Compression, part 2: Move-to-Front encoding

Author: Ole Friis (ole_f@post3.tele.dk)
Date: Jul, 2001
Part: 2 of 6

Another encoding technique?
The idea
Implementation
Examples

Another encoding technique?

In the last article, we saw an encoding technique, Huffman encoding, which is good for compressing a series of values where certain values appear very frequently. This time we will have a look at another encoding technique which actually does not compress anything at all. "What's the big idea in that?", you may rightly wonder.

The technique described here, called Move-to-Front encoding, takes as input a string and gives as output a series of numbers, one for each character in the input string. If the input string has lots of sequences containing the same letter in a row, then the output series will have a lot of small values, and not so many big values.

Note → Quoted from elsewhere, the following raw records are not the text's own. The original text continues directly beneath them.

(** The map of a record binds a status exactly to the courses of the rows
    that carry the record's user and that status, in row order. *)
Lemma read_lookup u m k cs :
  (u, m) ∈ read g id →
  m !! k = Some cs ↔
    (u, k) ∈ (rows g id).*1
    ∧ cs = (filter (λ r, r.1 = (u, k)) (rows g id)).*2.
Proof.
  unfold read. intros Hin.
  apply list_elem_of_fmap in Hin as ([u' pairs] & [= -> ->] & Hin). simpl.
  apply elem_of_collect in Hin as [Hu ->].
  set (byStatus := collect (rows g id)).
  set (regroup := λ r : User * string * list Course, (r.1.1, (r.1.2, r.2))).
  assert (∀ k cs, (k, cs) ∈ (filter (λ r, r.1 = u') (regroup <$> byStatus)).*2
                  ↔ ((u', k), cs) ∈ byStatus) as Hpairs.
  { intros k' cs'. rewrite list_elem_of_fmap. split.
    - intros ([u2 p] & Hp & [Heq Hin]%list_elem_of_filter). simpl in *. subst.
      apply list_elem_of_fmap in Hin as ([[u3 k3] cs3] & Heq & Hin).
      unfold regroup in Heq. by simplify_eq/=.
    - intros Hin. exists (u', (k', cs')). split; [done|].
      apply list_elem_of_filter. split; [done|].
      apply list_elem_of_fmap. by exists ((u', k'), cs'). }
  rewrite fromPairs_lookup, Hpairs; [apply elem_of_collect|].
  apply NoDup_fmap_2_strong.
  - intros [k1 cs1] [k2 cs2] H1 H2 Heq. simpl in Heq. subst k2.
    apply Hpairs in H1, H2. f_equal.
    eapply NoDup_fst_eq; [apply (NoDup_collect (rows g id))|done..].
  - apply NoDup_fmap_2_strong.
    + intros [u1 p1] [u2 p2] [Hu1 _]%list_elem_of_filter
             [Hu2 _]%list_elem_of_filter Heq. simpl in *. congruence.
    + apply NoDup_filter. apply NoDup_fmap_2_strong.
      * intros [[? ?] ?] [[? ?] ?] _ _ [= -> -> ->]. done.
      * eapply NoDup_fmap_1, (NoDup_collect (rows g id)).
Qed.

Lemma read_user u m : (u, m) ∈ read g id → ∃ k, (u, k) ∈ (rows g id).*1.
Proof.
  unfold read. intros Hin.
  apply list_elem_of_fmap in Hin as ([u' pairs] & [= -> ->] & Hin).
  apply elem_of_collect in Hin as [Hu _].
  apply list_elem_of_fmap in Hu as ([u2 p] & -> & Hin).
  apply list_elem_of_fmap in Hin as ([[u3 k3] cs3] & [= -> ->] & Hin).
  apply elem_of_collect in Hin as [Hin _]. by exists k3.
Qed.
End Records.

Lemma rmapM_length {A B} (f : A → result B) l l' :
  rmapM f l = Ok l' → length l' = length l.
Proof. intros H%rmapM_Ok. symmetry. by eapply Forall2_length. Qed.

Section SortEnrolments.
Context (m m' : gmap string (list Course)).
Hypothesis Hsort : sortEnrolments m = Ok m'.

Local Lemma sorted_entries :
  ∃ l', m' = list_to_map l'
        ∧ Forall2 (λ kv kv' : string * list Course,
                     kv'.1 = kv.1 ∧ rmapM sortCourse kv.2 = Ok kv'.2)
                  (map_to_list m) l'.
Proof.
  unfold sortEnrolments in Hsort.
  destruct (rmapM _ (map_to_list m)) as [l'|] eqn:E; simplify_eq/=.
  exists l'. split; [done|]. apply rmapM_Ok in E.
  eapply Forall2_impl; [apply E|]. intros [k cs] [k' cs'] H. simpl in *.
  destruct (rmapM sortCourse cs); by simplify_eq/=.
Qed.

Lemma sortEnrolments_lookup_1 k cs' :
  m' !! k = Some cs' → ∃ cs, m !! k = Some cs ∧ rmapM sortCourse cs = Ok cs'.
Proof.
  destruct sorted_entries as (l' & -> & HF). intros Hk.
  apply elem_of_list_to_map_2, list_elem_of_lookup in Hk as [i Hi].
  destruct (Forall2_lookup_r _ _ _ _ _ HF Hi) as ([k0 cs] & Hi0 & Hk0 & Hcs).
  simpl in *. subst k0. exists cs. split; [|done].
  by apply elem_of_map_to_list, list_elem_of_lookup_2 with i.
Qed.

Lemma sortEnrolments_lookup_2 k cs :
  m !! k = Some cs → ∃ cs', m' !! k = Some cs' ∧ rmapM sortCourse cs = Ok cs'.
Proof.
  destruct sorted_entries as (l' & -> & HF). intros Hk.
  apply elem_of_map_to_list, list_elem_of_lookup in Hk as [i Hi].
  destruct (Forall2_lookup_l _ _ _ _ _ HF Hi) as ([k0 cs'] & Hi0 & Hk0 & Hcs).
  simpl in *. subst k0. exists cs'. split; [|done].
  apply elem_of_list_to_map_1; [|by apply list_elem_of_lookup_2 with i].
  assert (l'.*1 = (map_to_list m).*1) as ->.
  { clear -HF. induction HF as [|x y l l' [Hk _] _ IH]; [done|].
    by rewrite !fmap_cons, Hk, IH. }
  apply NoDup_fst_map_to_list.
Qed.
End SortEnrolments.

(** C4: in a result that carries a mapping, a status is a key exactly when a
    row of the result's user carries that status, and no key is bound to an
    empty list; when the store holds no enrolment at all, [enrolled] and
    [completed] are missing and every catalog course is found, in its sorted
    form, under [available]. *)
Theorem enrolments_keys g id u m :
  getUserEnrolments g id = Ok {| user := Some u; enrolments := Some m |} →
  (∀ k, is_Some (m !! k) ↔ ∃ c, ((u, k), c) ∈ rows g id)
  ∧ (∀ k cs, m !! k = Some cs → cs ≠ [])
  ∧ ((∀ u0 c0, u0 ∈ matchUser g id → enrolmentMatches g u0 c0 = []) →
       m !! STATUS_ENROLLED = None ∧ m !! STATUS_COMPLETED = None
       ∧ ∃ cs, m !! STATUS_AVAILABLE = Some cs
               ∧ ∀ c, c ∈ matchCourse g →
                      ∃ c', c' ∈ cs ∧ sortCourse (courseOf g c None) = Ok c').
Proof.
  unfold getUserEnrolments. destruct (read g id) as [|[u' m0] rest] eqn:Hread;
    [done|]. simpl.
  destruct (sortEnrolments m0) as [m1|] eqn:Hsort; [|done]. simpl.
  intros [= -> ->].
  assert ((u, m0) ∈ read g id) as Hin by (rewrite Hread; left).
  assert (∀ k, is_Some (m !! k) ↔ ∃ c, ((u, k), c) ∈ rows g id) as Hkeys.
  { intros k. split.
    - intros [cs' Hk].
      destruct (sortEnrolments_lookup_1 _ _ Hsort _ _ Hk) as (cs & Hcs & _).
      apply (read_lookup g id u m0 k cs Hin) in Hcs as [Hrow _].
      apply list_elem_of_fmap in Hrow as ([uk c] & ? & Hrow). simpl in *. subst.
      by exists c.
    - intros [c Hc].
      assert (m0 !! k = Some (filter (λ r, r.1 = (u, k)) (rows g id)).*2) as Hk.
      { apply (read_lookup g id u m0 k _ Hin). split; [|done].
        apply list_elem_of_fmap. by exists ((u, k), c). }
      destruct (sortEnrolments_lookup_2 _ _ Hsort _ _ Hk) as (cs' & Hcs' & _).
      by exists cs'. }
  split; [done|]. split.
  - intros k cs' Hk.
    destruct (sortEnrolments_lookup_1 _ _ Hsort _ _ Hk) as (cs & Hcs & Hs).
    apply (read_lookup g id u m0 k cs Hin) in Hcs as [Hrow ->].
    apply rmapM_length in Hs. intros ->. simpl in Hs.
    apply list_elem_of_fmap in Hrow as ([uk c] & ? & Hrow). simpl in *. subst.
    symmetry in Hs. apply nil_length_inv, fmap_nil_inv in Hs.
    by eapply (filter_nil_not_elem_of _ _ ((u, k), c)).
  - intros Hnone.
    assert (∀ k c, ((u, k), c) ∈ rows g id → k = STATUS_AVAILABLE) as Havail.
    { intros k c Hrow. unfold rows in Hrow.
      apply list_elem_of_fmap in Hrow as ([[un cn] e] & [= -> -> ->] & Hb).
      apply elem_of_bindings in Hb as (Hun & _ & He).
      unfold optionalEnrolment in He. rewrite (Hnone _ _ Hun) in He.
      by apply list_elem_of_singleton in He as ->. }
    split; [|split].
    + apply eq_None_not_Some. intros [c Hc]%Hkeys. by apply Havail in Hc.
    + apply eq_None_not_Some. intros [c Hc]%Hkeys. by apply Havail in Hc.
    + destruct (read_user g id u m0 Hin) as [k Hk].
      apply list_elem_of_fmap in Hk as ([uk c0] & ? & Hrow). simpl in *. subst.
      pose proof (Havail _ _ Hrow) as ->.
      assert (m0 !! STATUS_AVAILABLE
              = Some (filter (λ r, r.1 = (u, STATUS_AVAILABLE)) (rows g id)).*2)
        as Hk.
      { apply (read_lookup g id u m0 _ _ Hin). split; [|done].
        apply list_elem_of_fmap. by exists ((u, STATUS_AVAILABLE), c0). }
      destruct (sortEnrolments_lookup_2 _ _ Hsort _ _ Hk) as (cs' & Hcs' & Hs).
      exists cs'. split; [done|]. intros c Hc.
      unfold rows in Hrow.
      apply list_elem_of_fmap in Hrow as ([[un cn] e] & Heq & Hb).
      simpl in Heq. injection Heq as Hu _ _.
      apply elem_of_bindings in Hb as (Hun & _ & _).
      assert (((u, STATUS_AVAILABLE), courseOf g c None) ∈ rows g id) as Hrow.
      { unfold rows. apply list_elem_of_fmap. exists (un, c, None).
        split; [by rewrite Hu|]. apply elem_of_bindings.
        split; [done|]. split; [done|].
        unfold optionalEnrolment. rewrite (Hnone _ _ Hun). left. }
      assert (courseOf g c None
              ∈ (filter (λ r, r.1 = (u, STATUS_AVAILABLE)) (rows g id)).*2) as Hcin.
      { apply list_elem_of_fmap. exists ((u, STATUS_AVAILABLE), courseOf g c None).
        split; [done|]. by apply list_elem_of_filter. }
      apply rmapM_Ok in Hs. apply list_elem_of_lookup in Hcin as [i Hi].
      destruct (Forall2_lookup_l _ _ _ _ _ Hs Hi) as (c' & Hi' & Hc').
      exists c'. split; [by apply list_elem_of_lookup_2 with i|done].
Qed.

This means: If we have an input string with lots of sequences containing the same letter in a row, then we can first apply Move-to-Front encoding. This gives us a new series which contains lots of small numbers. Then we can apply Huffman encoding, in which we choose to use less space on small numbers than on bigger numbers. The end result should then be a shorter sequence than the original one.

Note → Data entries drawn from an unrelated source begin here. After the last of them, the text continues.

Definition irq_set_irq_type (irq flags : Z) : M unit :=
  modify (fun s => set_irq s (<[irq := flags]> (st_irq_type s)) (st_irq_depth s)) ;;
  emit (EvIrqType irq flags).

Definition irq_depth (s : St) (irq : Z) : Z := default 0 (st_irq_depth s !! irq).

Definition disable_irq (irq : Z) : M unit :=
  modify (fun s => set_irq s (st_irq_type s)
                     (<[irq := irq_depth s irq + 1]> (st_irq_depth s))) ;;
  emit (EvIrqDisable irq).

Definition enable_irq (irq : Z) : M unit :=
  modify (fun s => set_irq s (st_irq_type s)
                     (<[irq := irq_depth s irq - 1]> (st_irq_depth s))) ;;
  emit (EvIrqEnable irq).

(** [mdelay] and [msleep] advance the clock. *)
Definition mdelay (ms : Z) : M unit := modify (fun s => set_now (st_now s + ms) s).
Definition msleep (ms : Z) : M unit := mdelay ms.

Definition jiffies : M Z := gets st_now.
Definition msecs_to_jiffies (ms : Z) : Z := ms.

Definition input_event (type code value : Z) : M unit := emit (EvInput type code value).
Definition input_sync : M unit := emit EvSync.

(** [switch_set_state] of the switch class. *)
Definition switch_set_state (state : Z) : M unit :=
  old ← get_g sdev_state;
  if decide (old = state) then mret tt
  else put_g sdev_state state ;; emit (EvSwitch state).

Definition sprd_codec_headmic_bias_control (on sync : Z) : M unit := emit (EvBias on).

(** [mod_timer]: (re)arm the detect timer; returns whether it was
    pending. *)
Definition mod_timer (expires : Z) : M bool :=
  fun s => (bool_decide (is_Some (st_timer s)), set_timer (Some expires) s).

(** [queue_work] on [headset_wq]: a pending work is not queued twice. *)
Definition queue_work (w : work) : M bool :=
  fun s => if decide (w ∈ st_wq s) then (false, s)
           else (true, set_wq (st_wq s ++ [w]) s).

(** ** Lemmas on the primitives *)

Lemma upd_g_same g x v : upd_g g x v x = v.
Proof. unfold upd_g. by rewrite decide_True. Qed.

Lemma upd_g_other g x y v : y <> x -> upd_g g x v y = g y.
Proof. intros. unfold upd_g. by rewrite decide_False. Qed.

#[export] Hint Rewrite upd_g_same : hs_bits.
#[export] Hint Rewrite upd_g_other using congruence : hs_bits.

(** The input events of a trace: what user space sees of the keys. *)
Fixpoint key_events (tr : list Ev) : list Ev :=
  match tr with
  | [] => []
  | EvInput t c v :: tr' => EvInput t c v :: key_events tr'
  | _ :: tr' => key_events tr'
  end.

Lemma key_events_app tr1 tr2 : key_events (tr1 ++ tr2) = key_events tr1 ++ key_events tr2.
Proof. induction tr1 as [|[] tr1 IH]; cbn; rewrite ?IH; done. Qed.

#[export] Hint Rewrite key_events_app : hs_bits.

(** The state after [switch_set_state v]. *)
Definition switch_apply (v : Z) (s : St) : St :=
  if decide (st_g s sdev_state = v) then s
  else set_trace (st_trace s ++ [EvSwitch v]) (set_g sdev_state v s).

Lemma switch_set_state_spec v s : switch_set_state v s = (tt, switch_apply v s).
Proof.
  unfold switch_set_state, switch_apply, get_g, put_g, emit. hs_step.
  by case_decide.
Qed.

(** [switch_set_state] publishes [v] and changes nothing but the switch
    state and the trace, where it sends no input event. *)
Lemma switch_apply_frame v s :
  st_g (switch_apply v s) sdev_state = v
  /\ (forall x, x <> sdev_state -> st_g (switch_apply v s) x = st_g s x)
  /\ st_irq_type (switch_apply v s) = st_irq_type s
  /\ st_irq_depth (switch_apply v s) = st_irq_depth s
  /\ st_buttons (switch_apply v s) = st_buttons s
  /\ key_events (st_trace (switch_apply v s)) = key_events (st_trace s).
Proof.
  unfold switch_apply. case_decide as E; cbn; [by repeat split|].
  rewrite upd_g_same, key_events_app, app_nil_r. repeat split.
  intros x Hx. by rewrite upd_g_other.
Qed.

(** [st_simpl] computes the projections of the state updates and the
    variable lookups of [upd_g], in the goal and the hypotheses. *)
Ltac st_simpl := cbn in *; autorewrite with hs_bits in *.

(** [zcmp_lia] decides the comparisons, [decide]s and C truth tests of
    the goal whose outcome follows from the hypotheses by [lia]. *)
Ltac zcmp_lia :=
  repeat match goal with
  | |- context [?a <? ?b] =>
      first [rewrite (proj2 (Z.ltb_ge a b)) by lia | rewrite (proj2 (Z.ltb_lt a b)) by lia]
  | |- context [decide ?P] => destruct (decide P); [try (exfalso; lia)..]
  | |- context [c_true ?a] =>
      first [rewrite (c_true_nz a) by lia | replace a with 0 by lia; rewrite c_true_0]
  end.

(** ** Frames: what an operation leaves alone *)

(** [frame obs m]: running [m] never changes the observation [obs] of the
    state. *)
Definition frame {S A B} (obs : S -> B) (m : StM S A) : Prop :=
  forall s, obs (m @@ s)%hs = obs s.

(** [g_frame x m]: running [m] never changes the variable [x]. *)
Abbreviation g_frame x := (frame (fun s : St => st_g s x)).

Section Frame.
Context {S B : Type} (obs : S -> B).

In the next article, we will look at a technique which exactly converts normal text into text where there are many sequences containing the same letter. By putting all of these three techniques together, we will actually get a good compression program.

The idea

In fact, the idea behind Move-to-Front encoding is extremely simple. We start by creating a list of all possible characters that may occur in an input stream. If we are allowed to use the letters a, b, c, d, and e, the list could look like this:

0 1 2 3 4
a b c d e

Notice that a is at position 0 in the list, while c is at position 2. Very simple. The idea is that while we encode an input text, one character at a time, we will use the above list to decide what to output, after which we will change the list before we look at the next character in the input list. An example will show you completely what I mean. Let's say that our input text is "ccdcabb":

First input character: "c"
The list is: 0 1 2 3 4
             a b c d e

We see that c is at position 2 in the list, so we output "2". At the same time, we move c to position 0, pushing a and b one place to the right. Now the situation is this:

Next input character: "c" (the second c in "ccdcabb")
The list is: 0 1 2 3 4
             c a b d e

Using the same procedure, we output "0", since c is now at position 0. Again we move c to the front, but since it's already there, this doesn't change the list. We continue for a little while with the next character from the input, namely d:

Next input character: "d"
The list is: 0 1 2 3 4
             c a b d e

This will output "3", since d is at position 3, and now we will move d to the front, pushing c, a, and b to the right. We can now look at the next character, c:

Next input character: "c"
The list is: 0 1 2 3 4
             d c a b e

This, of course, gives an output of "1", which means that the first 4 letters from our input, "ccdc", gives an output of "2031". You can try to continue yourself with this technique, encoding the remaining "abb" of the input.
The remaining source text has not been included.